76 S.W.3d 632, 2002 Tex. App. LEXIS 2492, 2002 WL 517183
CourtCourt of Appeals of Texas
DecidedApril 4, 2002
Docket14-01-00076-CR, 14-01-00077-CR
StatusPublished
Cited by5 cases

This text of 76 S.W.3d 632 (Merritt v. State) is published on Counsel Stack Legal Research, covering Court of Appeals of Texas primary law. Counsel Stack provides free access to over 12 million legal documents including statutes, case law, regulations, and constitutions.

Bluebook
Merritt v. State, 76 S.W.3d 632, 2002 Tex. App. LEXIS 2492, 2002 WL 517183 (Tex. Ct. App. 2002).

Opinion

OPINION

SCOTT BRISTER, Chief Justice.

After the trial court denied his motions to suppress, appellant, Ivory Eugene Merritt, pleaded guilty to robbery and aggravated robbery. Following the terms of the plea agreement, the trial court assessed punishment at thirty years’ confinement for each offense. In this appeal from the trial court’s suppression rulings, appellant contends: (1) he was improperly denied counsel during a videotaped lineup; (2) his confession was unlawfully obtained when police did not cease interrogation after he requested counsel; and (3) his confession should have been suppressed because it was the illegal fruit of the violation of his right to counsel during the videotaped lineup. We affirm.

Based on the robbery complainant’s positive identification of appellant from a photo array, police obtained a warrant for appellant’s arrest and swore out a felony complaint before a prosecutor, who filed the complaint with the district clerk. 1 Police arrested appellant under the warrant, but not before he committed an aggravated robbery. Once appellant was in custody, he and four others were placed in a lineup for the purpose of creating a videotape. No one other than the officers conducting the lineup and the lineup participants were present. After the lineup, one of the officers took appellant before a magistrate, who advised him of his rights. Appellant and the officer returned to the jail, and the officer and her partner read appellant his Miranda warnings and questioned him about his involvement in several robberies. Appellant confessed to the robbery and the aggravated robbery, and agreed to give an electronically recorded statement. There was no evidence about whether the videotaped lineup was shown to a witness.

At the hearing on appellant’s motions to suppress the confession and identification, appellant stated he asked for an attorney before the videotaped lineup and the officer told him he “didn’t have the right.” Because of his previous experience in the penitentiary, appellant believed he had such a right.
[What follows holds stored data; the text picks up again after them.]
(* ===== verification/PlanSqlProofs.v ===== *)
(** * The SQL plan store: proofs

    The methods of [PlanSql] make only the moves of [Scheduler], with running
    and completed tasks protected; what a snapshot shows; rows keep unique keys. *)
From S2P Require Import Prelude Contracts TaskGraph Scheduler PlanMemory PlanMemoryProofs PlanSql.

(** ** The scheduler's view of a plan *)

Definition row_abs (plan_id : Z) (d : Db) (r : TaskRow) : TaskStatus * list string :=
  (tr_status r, deps_of plan_id d (tr_task_id r)).

Definition sql_abs (plan_id : Z) (d : Db) : board :=
  list_to_map (map (fun r => (tr_task_id r, row_abs plan_id d r)) (plan_tasks plan_id d)).

Lemma find_map {A} (P : A -> bool) (g : A -> A) l :
  (forall a, P (g a) = P a) -> List.find P (map g l) = g <$> List.find P l.
Proof. intros H. induction l as [|a l IH]; simpl; [done|]. rewrite H. by destruct (P a). Qed.

Lemma find_app {A} (P : A -> bool) (l k : list A) :
  List.find P (l ++ k) = match List.find P l with Some a => Some a | None => List.find P k end.
Proof. induction l as [|a l IH]; simpl; [done|]. by destruct (P a). Qed.

Lemma find_Some_elem {A} (P : A -> bool) l a : List.find P l = Some a -> a ∈ l /\ P a = true.
Proof. intros H. apply find_some in H as [Hin HP]. split; [by apply list_elem_of_In|done]. Qed.

Lemma find_task_Some pid x d t :
  find_task pid x d = Some t -> t ∈ db_tasks d /\ tr_plan_id t = pid /\ tr_task_id t = x.
Proof.
  intros H. apply find_Some_elem in H as [Hin HP]. rewrite andb_true_iff, !bool_decide_eq_true in HP. tauto.
Qed.
Fixpoint filter_agents_by_slug {A} (agents : list A) (p : option EffectivePermissions)
    (slug_getter : A -> option string) (default_allow : bool) : list A * list string :=
  match agents with
  | [] => ([], [])
  | a :: agents' =>
      let slug := agent_slug slug_getter a in
      let '(allowed, denied) := filter_agents_by_slug agents' p slug_getter default_allow in
      if str_empty slug then (allowed, denied)
      else if is_agent_allowed p slug default_allow then (a :: allowed, denied)
      else (allowed, slug :: denied)
  end.
End WithResolver.

Lemma rstrip_last s : forall c s', rstrip s = String c s' -> rstrip (rstrip s) = rstrip s.
Proof.
  induction s as [|c s IH]; [done|]. intros c1 s1 H. simpl in *.
  destruct (rstrip s) as [|c2 s2] eqn:E.
  - destruct (is_space c) eqn:Ec; [done|]. simpl. by rewrite Ec.
  - change (rstrip (String c (String c2 s2))) with
      (match rstrip (String c2 s2) with
       | EmptyString => if is_space c then EmptyString else String c EmptyString
       | s'' => String c s'' end).
    by rewrite (IH _ _ eq_refl).
Qed.

Lemma rstrip_idem s : rstrip (rstrip s) = rstrip s.
Proof. destruct (rstrip s) as [|c s'] eqn:E; [done|]. rewrite <- E. by eapply rstrip_last. Qed.

Lemma lstrip_head s : match lstrip s with EmptyString => True | String c _ => is_space c = false end.
Proof. induction s as [|c s IH]; simpl; [done|]. by destruct (is_space c) eqn:E. Qed.

Lemma lstrip_rstrip s :
  match s with EmptyString => True | String c _ => is_space c = false end -> lstrip (rstrip s) = rstrip s.
Proof.
  destruct s as [|c s]; [done|]. simpl. intros Hc.
  destruct (rstrip s); simpl; by rewrite Hc; simpl; rewrite ?Hc.
Qed.

Lemma strip_idem s : strip (strip s) = strip s.
Proof.
  unfold strip. rewrite (lstrip_rstrip (lstrip s) (lstrip_head s)). apply rstrip_idem.
Qed.

(** In a production or staging environment a resolver that could be built
    never falls back to allow: of a candidate list it keeps, in order, exactly
    the agents whose trimmed slug names an agent the rules allow, and reports
    the other non-empty slugs as denied. *)
Theorem strict_env_explicit_allow_only {A} undefined env self u t db (agents : list A) getter :
  init undefined env = Ok self ->
  str_in (lower (strip (if str_empty env then "local" else env))) _STRICT_ENVS = true ->
  tables_ok db ->
  let p := resolve_effective_permissions self u t false db in
  let allowed a := agent_allows u t (agent_slug getter a) db in
  let named := List.filter (fun a => negb (str_empty (agent_slug getter a))) agents in
  filter_agents_by_slug self agents (Some p) getter false =
    (List.filter allowed named, map (agent_slug getter) (List.filter (fun a => negb (allowed a)) named)).
Proof.
  intros Hinit Henv Hok p allowed named.
  assert (Hself : allow_undefined self = false).
  { unfold init in Hinit. rewrite Henv in Hinit. destruct undefined; simpl in Hinit; [done|].
    by injection Hinit as <-. }
  assert (Hdec : forall a, str_empty (agent_slug getter a) = false ->
    is_agent_allowed self (Some p) (agent_slug getter a) false = allowed a).
  { intros a Hne. unfold is_agent_allowed, agent_slug. rewrite strip_idem.
    fold (agent_slug getter a). rewrite Hne, Hself. unfold allowed.
    rewrite <- (agent_allowed_by_slug u t (false || allow_undefined self)) by done.
    unfold p, resolve_effective_permissions. by destruct (od_get _ _). }
  clearbody p allowed. subst named. induction agents as [|a agents IH]; [done|].
  simpl. rewrite IH. destruct (str_empty (agent_slug getter a)) eqn:E; simpl; [done|].
  rewrite Hdec by done. by destruct (allowed a).
Qed.
End Resolver.
Definition no_lists : ModelLists :=
  {| ml_ready := []; ml_failed := []; ml_running := []; ml_missing := [] |}.

Definition classify_models (index : odict string) (models : list string) : ModelLists :=
  foldl (classify_model index) no_lists models.

(** Status and policy once the pipeline is done. *)
Definition index_verdict (target_models : list string) (l : ModelLists) : string * string :=
  match target_models with
  | [] => ("ready", "no_target_models")
  | _ =>
      match ml_running l ++ ml_missing l with
      | _ :: _ => ("processing", "index_running")
      | [] =>
          if length (ml_ready l) =? length target_models then ("ready", "all_index_ready")
          else match ml_ready l with
               | _ :: _ => ("partial", "index_partial")
               | [] => ("failed", "index_all_failed")
               end
      end
  end.

Definition calculate_aggregate_status (pipeline embedding : list RAGStatus)
    (target_models : list string) (index : list RAGStatus) (archived : bool) (ctx : ModelContext)
    (now : Z) : string * AggDetails :=
  let annotate := _annotate_effective_status archived pipeline index ctx in
  let pipeline_statuses := statuses_by_key id pipeline in
  if existsb (fun s => String.eqb s "failed") (od_values pipeline_statuses) then
    ("failed", annotate (with_last_error (_get_last_pipeline_error pipeline)
                           (base_details pipeline_statuses "pipeline_error" now)))
  else if bool_decide (od_get "upload" pipeline_statuses = Some "completed")
          && forallb (fun kv => String.eqb kv.1 "upload" || String.eqb kv.2 "pending") pipeline_statuses
  then ("uploaded", annotate (base_details pipeline_statuses "uploaded" now))
  else if existsb (fun s => str_in s active_statuses) (od_values pipeline_statuses)
  then ("processing", annotate (base_details pipeline_statuses "pipeline_running" now))
  else
    let embedding_statuses := statuses_by_key id embedding in
    let index_statuses := statuses_by_key id index in
    let lists := match target_models with
                 | [] => no_lists
                 | _ => classify_models index_statuses target_models
                 end in
    let '(agg_status, policy) := index_verdict target_models lists in
    let details := {|
      ad_pipeline := pipeline_statuses; ad_embedding := embedding_statuses;
      ad_index := Some index_statuses; ad_policy := policy; ad_lists := Some lists;
      ad_target_models := Some target_models;
      ad_counters := Some [("target_models", length target_models);
                           ("ready_models", length (ml_ready lists));
                           ("failed_models", length (ml_failed lists));
                           ("running_models", length (ml_running lists));
                           ("missing_models", length (ml_missing lists))];
      ad_last_error := None; ad_updated_at := now;
      ad_effective_status := ""; ad_effective_reason := ""; ad_stale_models := [] |} in
    let details :=
      match nonempty (_get_last_index_error index) with
      | Some e => with_last_error (Some e) details
      | None =>
          match nonempty (_get_last_embedding_error embedding) with
          | Some e => with_last_error (Some e) details
          | None => details
          end
      end in
    (agg_status, annotate details).

(** [is_document_stale] *)
Definition is_document_stale (embedding : list RAGStatus) (current : odict string) : bool :=
  existsb (fun n =>
    String.eqb (rs_node_type n) "embedding"
    && match nonempty (rs_model_version n), nonempty (od_get (rs_node_key n) current) with
       | Some v, Some c => negb (String.eqb c v)
       | _, _ => false
       end) embedding.

(** ** Lemmas on statuses and stage names *)

Lemma parse_value s : parse_status (value s) = Some s.
Proof. by destruct s. Qed.

Lemma parse_status_Some s st : parse_status s = Some st -> s = value st.
Proof. intros H. apply find_some in H as [_ H]. by apply String.eqb_eq in H. Qed.

Lemma value_inj s s' : value s = value s' -> s = s'.
Proof. by destruct s, s'. Qed.

Lemma prefix_append p s : String.prefix p (String.append p s) = true.
Proof.
  induction p as [|c p IH]; simpl; [by destruct s|].
  rewrite IH. by destruct (Ascii.ascii_dec c c).
Qed.

Lemma substring_all s : String.substring 0 (String.length s) s = s.
Proof. induction s as [|c s IH]; simpl; [done|]. f_equal. exact IH. Qed.

Lemma substring_append p s :
  String.substring (String.length p) (String.length s) (String.append p s) = s.
Proof. induction p as [|c p IH]; simpl; [apply substring_all|exact IH]. Qed.

Lemma length_append p s : String.length (String.append p s) = String.length p + String.length s.
Proof. induction p as [|c p IH]; simpl; [done|]. f_equal. exact IH. Qed.

Lemma drop_prefix_append p s : drop_prefix p (String.append p s) = s.
Proof.
  unfold drop_prefix. rewrite length_append.
  replace (String.length p + String.length s - String.length p) with (String.length s) by lia.
  apply substring_append.
Qed.

Lemma prefix_inv p s : String.prefix p s = true -> s = String.append p (drop_prefix p s).
Proof.
  unfold drop_prefix. revert s. induction p as [|c p IH]; intros s; simpl.
  - rewrite Nat.sub_0_r. by rewrite substring_all.
  - destruct s as [|c' s]; [done|]. simpl. destruct (Ascii.ascii_dec c c') as [->|]; [|done].
    intros H. change (String c' s = String c' (String.append p (String.substring (String.length p)
      (String.length s - String.length p) s))). f_equal. by apply IH.
Qed.

(** The stages the manager names: a pipeline key carries no model prefix. *)
Definition plain_key (key : string) : Prop :=
  startswith embed_prefix key = false /\ startswith index_prefix key = false.

Definition stage_node (node_type node_key : string) : Prop :=
  node_type = "embedding" \/ node_type = "index" \/ (node_type = "pipeline" /\ plain_key node_key).

Lemma split_format node_type node_key :
  stage_node node_type node_key ->
  split_stage_name (format_stage_name node_type node_key) = (node_type, node_key).
Proof.
  unfold split_stage_name, format_stage_name, startswith. intros [->|[->|[-> [He Hi]]]].
  - rewrite decide_True by done. by rewrite prefix_append, drop_prefix_append.
  - rewrite decide_False, decide_True by done.
    assert (String.prefix embed_prefix (String.append index_prefix node_key) = false) as -> by done.
    by rewrite prefix_append, drop_prefix_append.
  - rewrite !decide_False by done. unfold startswith in He, Hi. by rewrite He, Hi.
Qed.

Lemma format_split stage :
  let '(node_type, node_key) := split_stage_name stage in
  format_stage_name node_type node_key = stage /\ stage_node node_type node_key.
Proof.
  unfold split_stage_name, format_stage_name. destruct (startswith embed_prefix stage) eqn:E.
  - rewrite decide_True by done. split; [symmetry; by apply prefix_inv|by left].
  - destruct (startswith index_prefix stage) eqn:E2.
    + rewrite decide_False, decide_True by done.
      split; [symmetry; by apply prefix_inv|by right; left].
    + rewrite !decide_False by done. split; [done|by right; right].
Qed.

(** ** The aggregate status *)

Definition index_done (index : odict string) (m : string) : bool :=
  bool_decide (od_get m index = Some "completed").
Definition index_broken (index : odict string) (m : string) : bool :=
  bool_decide (od_get m index = Some "failed") || bool_decide (od_get m index = Some "cancelled").
Definition index_open (index : odict string) (m : string) : bool :=
  negb (index_done index m) && negb (index_broken index m).

Lemma classify_cases index m :
  (index_done index m = true /\ index_broken index m = false /\ od_get m index = Some "completed") \/
  (index_done index m = false /\ index_broken index m = true /\
     exists s, od_get m index = Some s /\ s ≠ "completed" /\ str_in s ["failed"; "cancelled"] = true) \/
  (index_done index m = false /\ index_broken index m = false /\
     forall s, od_get m index = Some s -> s ≠ "completed" /\ str_in s ["failed"; "cancelled"] = false).
Proof.
  unfold index_done, index_broken. destruct (od_get m index) as [s|] eqn:E.
  - destruct (decide (s = "completed")) as [->|Hc]; [by left|right].
    rewrite (bool_decide_false (Some s = Some "completed")) by congruence.
    destruct (str_in s ["failed"; "cancelled"]) eqn:Es.
    + left. split_and!; [done| |by exists s]. apply str_in_spec in Es.
      rewrite orb_true_iff, !bool_decide_eq_true. set_solver.
    + right. split_and!; [done| |by intros ? [= <-]].
      apply orb_false_iff. rewrite !bool_decide_eq_false. apply not_true_iff_false in Es.
      rewrite str_in_spec in Es. set_solver.
  - right; right. by split_and!.
Qed.

Lemma classify_spec index models :
  let r := classify_models index models in
  ml_ready r = List.filter (index_done index) models /\
  ml_failed r = List.filter (index_broken index) models /\
  (ml_running r ++ ml_missing r = [] <-> List.filter (index_open index) models = []).
Proof.
  unfold classify_models. induction models as [|m models (Hr & Hf & Ho)] using rev_ind; [done|].
  rewrite foldl_app, !List.filter_app. simpl. set (r := foldl _ _ models) in *.
  unfold index_open at 2, classify_model.
  destruct (classify_cases index m) as [(Hd & Hb & ->)|[(Hd & Hb & s & -> & Hc & Hs)|(Hd & Hb & Hs)]];
    rewrite Hd, Hb; simpl.
  - rewrite !app_nil_r, Hr. done.
  - rewrite (proj2 (String.eqb_neq _ _) Hc), Hs. simpl. rewrite !app_nil_r, Hf. done.
  - destruct (od_get m index) as [s|].
    + destruct (Hs s eq_refl) as [Hc Hs']. rewrite (proj2 (String.eqb_neq _ _) Hc), Hs'. simpl.
      rewrite !app_nil_r. split_and!; [done|done|]. split; intros H.
      * by destruct (ml_running r).
      * by destruct (List.filter (index_open index) models).
    + simpl. rewrite !app_nil_r. split_and!; [done|done|]. split; intros H.
      * by destruct (ml_running r), (ml_missing r).
      * by destruct (List.filter (index_open index) models).
Qed.

Lemma filter_nil_iff {A} (f : A -> bool) l :
  List.filter f l = [] <-> forall x, x ∈ l -> f x = false.
Proof.
  split; [|apply filter_none]. intros H x Hx. apply not_true_iff_false. intros Hf.
  assert (Hin : x ∈ List.filter f l) by by apply elem_of_List_filter.
  rewrite H in Hin. set_solver.
Qed.

Lemma filter_length_all {A} (f : A -> bool) l :
  length (List.filter f l) = length l <-> forall x, x ∈ l -> f x = true.
Proof.
  induction l as [|x l IH]; simpl; [set_solver|].
  pose proof (filter_length_le f l) as Hle. destruct (f x) eqn:E; simpl.
  - split.
    + intros [= H] y [->|Hy]%elem_of_cons; [done|]. by apply IH.
    + intros H. f_equal. apply IH. intros y Hy. apply H. by right.
  - split; [lia|]. intros H. rewrite H in E; [done|by left].
Qed.

(** The pipeline part of the decision. *)
Inductive pipeline_state := PipelineFailed | PipelineUploaded | PipelineRunning | PipelineDone.

Definition pipeline_state_of (statuses : odict string) : pipeline_state :=
  if bool_decide ("failed" ∈ od_values statuses) then PipelineFailed
  else if bool_decide (od_get "upload" statuses = Some "completed"
                       /\ Forall (fun kv => kv.1 = "upload" \/ kv.2 = "pending") statuses)
  then PipelineUploaded
  else if bool_decide (Exists (fun s => s ∈ active_statuses) (od_values statuses)) then PipelineRunning
  else PipelineDone.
Appellant’s testimony was inconsistent about whether he asked the magistrate for an attorney, but he believed he requested counsel two or three times during the entire sequence of events. When asked why he did not make his request on the videotape of the confession, appellant explained he had already argued with the first officer who told him he did not have a right to counsel. Contrary to appellant’s testimony, both officers (who *634 were present for the videotaped lineup and the interview) testified appellant never invoked his right to counsel. According to one officer, if appellant had requested counsel, the officers would not have interviewed him.

Right to Counsel at Videotaped Lineup

In appellant’s first issue, he argues his right to counsel under the Texas and federal constitutions was violated when he was denied counsel during the videotaped lineup. 2 The right to counsel does not attach until the initiation of adversary judicial proceedings (including formal charge, preliminary hearing, indictment, information, or arraignment). Texas v. Cobb, 532 U.S. 162, 167-68, 121 S.Ct. 1335, 1340, 149 L.Ed.2d 321 (2001). An arrest alone does not trigger the right. McFarland v. State, 928 S.W.2d 482, 507 (Tex.Crim.App.1996), overruled on other grounds by Mosley v. State, 983 S.W.2d 249, 263 n. 18 (Tex.Crim.App.1998). Because no felony complaint or indictment had been filed regarding the aggravated robbery, appellant’s right to counsel had not yet attached on this charge. See id.

As for the robbery charge, however, police had already filed a felony complaint with the district attorney’s office to seek an indictment from the grand jury. The point at which adversary judicial proceedings begin is a matter of state law. See Hidalgo v. State, 983 S.W.2d 746, 752 (Tex.Crim.App.1999). But it is not entirely clear under Texas law whether the filing of a felony complaint is sufficient. See Green v. State, 872 S.W.2d 717, 720 (Tex.Crim.App.1994) (declining to hold that filing of felony complaint triggered Sixth Amendment protections but indicating such a result was “at least consistent with, if not dictated by” U.S. Supreme Court precedent). See also Barnhill v. State, 657 S.W.2d 131, 132 (Tex.Crim.App. [Panel Op.] 1983) (finding Sixth Amendment right to counsel attached upon filing of felony complaint with magistrate).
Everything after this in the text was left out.